* **WORK INSTRUCTIONS**:
In the material below, count the lines where the word "Lemma" appears. Nothing but the number, please.

* **SUPPLIED DATA**:
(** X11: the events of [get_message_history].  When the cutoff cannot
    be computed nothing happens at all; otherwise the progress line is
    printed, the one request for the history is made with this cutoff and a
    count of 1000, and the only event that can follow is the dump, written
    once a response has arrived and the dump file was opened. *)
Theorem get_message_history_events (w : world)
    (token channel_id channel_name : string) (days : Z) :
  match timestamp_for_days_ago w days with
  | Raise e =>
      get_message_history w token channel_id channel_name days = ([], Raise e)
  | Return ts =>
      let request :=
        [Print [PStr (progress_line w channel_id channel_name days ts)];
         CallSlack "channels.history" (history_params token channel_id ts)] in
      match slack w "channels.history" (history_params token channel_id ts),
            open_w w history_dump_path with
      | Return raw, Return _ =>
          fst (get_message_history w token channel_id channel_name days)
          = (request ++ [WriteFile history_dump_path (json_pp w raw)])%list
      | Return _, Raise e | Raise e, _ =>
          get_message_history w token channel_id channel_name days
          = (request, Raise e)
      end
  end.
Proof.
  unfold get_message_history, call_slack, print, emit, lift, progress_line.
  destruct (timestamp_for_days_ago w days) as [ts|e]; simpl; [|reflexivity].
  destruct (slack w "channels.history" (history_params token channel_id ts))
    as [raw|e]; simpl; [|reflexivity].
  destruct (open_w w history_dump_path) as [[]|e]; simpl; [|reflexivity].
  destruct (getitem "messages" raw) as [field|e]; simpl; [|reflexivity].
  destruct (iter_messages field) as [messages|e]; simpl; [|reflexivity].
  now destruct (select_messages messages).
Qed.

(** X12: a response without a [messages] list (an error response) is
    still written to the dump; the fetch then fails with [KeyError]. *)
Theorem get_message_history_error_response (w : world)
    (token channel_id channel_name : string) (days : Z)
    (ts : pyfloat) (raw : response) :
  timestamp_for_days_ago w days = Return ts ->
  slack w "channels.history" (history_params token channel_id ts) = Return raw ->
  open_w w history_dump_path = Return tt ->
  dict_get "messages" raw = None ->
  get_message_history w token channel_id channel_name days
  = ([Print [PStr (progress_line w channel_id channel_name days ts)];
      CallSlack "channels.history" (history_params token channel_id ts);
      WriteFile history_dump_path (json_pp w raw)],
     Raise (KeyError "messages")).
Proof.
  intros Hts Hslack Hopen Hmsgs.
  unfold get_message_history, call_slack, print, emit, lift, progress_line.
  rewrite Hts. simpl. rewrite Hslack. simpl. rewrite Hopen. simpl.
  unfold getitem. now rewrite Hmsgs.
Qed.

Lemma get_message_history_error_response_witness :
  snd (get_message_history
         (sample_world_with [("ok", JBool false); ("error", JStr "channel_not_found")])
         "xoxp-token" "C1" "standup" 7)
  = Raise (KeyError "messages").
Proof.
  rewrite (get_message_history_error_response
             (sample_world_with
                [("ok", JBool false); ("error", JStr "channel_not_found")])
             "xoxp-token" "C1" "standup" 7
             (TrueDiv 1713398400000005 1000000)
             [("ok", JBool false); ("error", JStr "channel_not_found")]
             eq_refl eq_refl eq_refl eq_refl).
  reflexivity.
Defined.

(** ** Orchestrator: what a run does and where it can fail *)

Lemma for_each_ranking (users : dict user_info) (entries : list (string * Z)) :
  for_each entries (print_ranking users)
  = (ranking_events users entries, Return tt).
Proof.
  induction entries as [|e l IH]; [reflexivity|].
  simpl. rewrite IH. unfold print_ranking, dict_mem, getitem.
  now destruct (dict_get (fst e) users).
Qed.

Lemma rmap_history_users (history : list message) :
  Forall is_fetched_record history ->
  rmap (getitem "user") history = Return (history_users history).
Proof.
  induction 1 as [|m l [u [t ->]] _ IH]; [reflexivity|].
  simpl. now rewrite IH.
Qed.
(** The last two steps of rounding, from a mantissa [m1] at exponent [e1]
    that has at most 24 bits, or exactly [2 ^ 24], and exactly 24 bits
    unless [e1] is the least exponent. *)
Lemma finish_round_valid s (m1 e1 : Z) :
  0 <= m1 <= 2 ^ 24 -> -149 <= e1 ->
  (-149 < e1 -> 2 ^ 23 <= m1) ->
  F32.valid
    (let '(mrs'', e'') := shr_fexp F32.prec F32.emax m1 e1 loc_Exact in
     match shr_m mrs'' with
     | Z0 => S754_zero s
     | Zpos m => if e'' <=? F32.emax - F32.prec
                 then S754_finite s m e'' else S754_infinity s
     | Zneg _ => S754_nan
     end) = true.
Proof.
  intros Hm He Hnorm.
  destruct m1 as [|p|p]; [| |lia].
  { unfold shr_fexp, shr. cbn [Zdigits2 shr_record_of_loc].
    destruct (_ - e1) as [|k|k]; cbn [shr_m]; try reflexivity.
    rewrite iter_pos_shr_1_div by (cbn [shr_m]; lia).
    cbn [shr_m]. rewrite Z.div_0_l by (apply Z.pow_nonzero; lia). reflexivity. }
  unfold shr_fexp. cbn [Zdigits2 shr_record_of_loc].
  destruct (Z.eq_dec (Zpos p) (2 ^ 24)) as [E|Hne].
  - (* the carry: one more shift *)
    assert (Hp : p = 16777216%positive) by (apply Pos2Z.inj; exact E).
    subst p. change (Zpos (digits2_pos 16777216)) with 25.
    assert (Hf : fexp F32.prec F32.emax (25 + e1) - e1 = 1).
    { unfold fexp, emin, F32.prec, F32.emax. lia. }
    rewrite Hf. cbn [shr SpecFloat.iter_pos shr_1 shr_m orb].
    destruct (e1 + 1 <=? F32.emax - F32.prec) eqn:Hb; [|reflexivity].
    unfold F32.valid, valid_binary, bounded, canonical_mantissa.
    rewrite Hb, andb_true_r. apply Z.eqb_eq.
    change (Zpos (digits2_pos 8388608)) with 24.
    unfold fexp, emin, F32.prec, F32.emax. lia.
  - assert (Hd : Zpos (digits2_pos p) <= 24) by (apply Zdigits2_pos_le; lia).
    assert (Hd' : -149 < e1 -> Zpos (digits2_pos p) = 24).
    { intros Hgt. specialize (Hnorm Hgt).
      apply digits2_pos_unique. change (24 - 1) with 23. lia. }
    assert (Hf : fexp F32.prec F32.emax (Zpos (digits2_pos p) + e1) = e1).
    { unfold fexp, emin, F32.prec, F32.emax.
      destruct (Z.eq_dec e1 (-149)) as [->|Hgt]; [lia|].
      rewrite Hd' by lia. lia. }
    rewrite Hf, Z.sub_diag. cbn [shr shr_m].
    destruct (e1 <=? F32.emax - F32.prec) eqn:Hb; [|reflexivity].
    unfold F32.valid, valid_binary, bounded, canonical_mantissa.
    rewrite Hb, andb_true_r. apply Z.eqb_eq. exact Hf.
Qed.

* **SOLUTION TO THE EXERCISE**:
4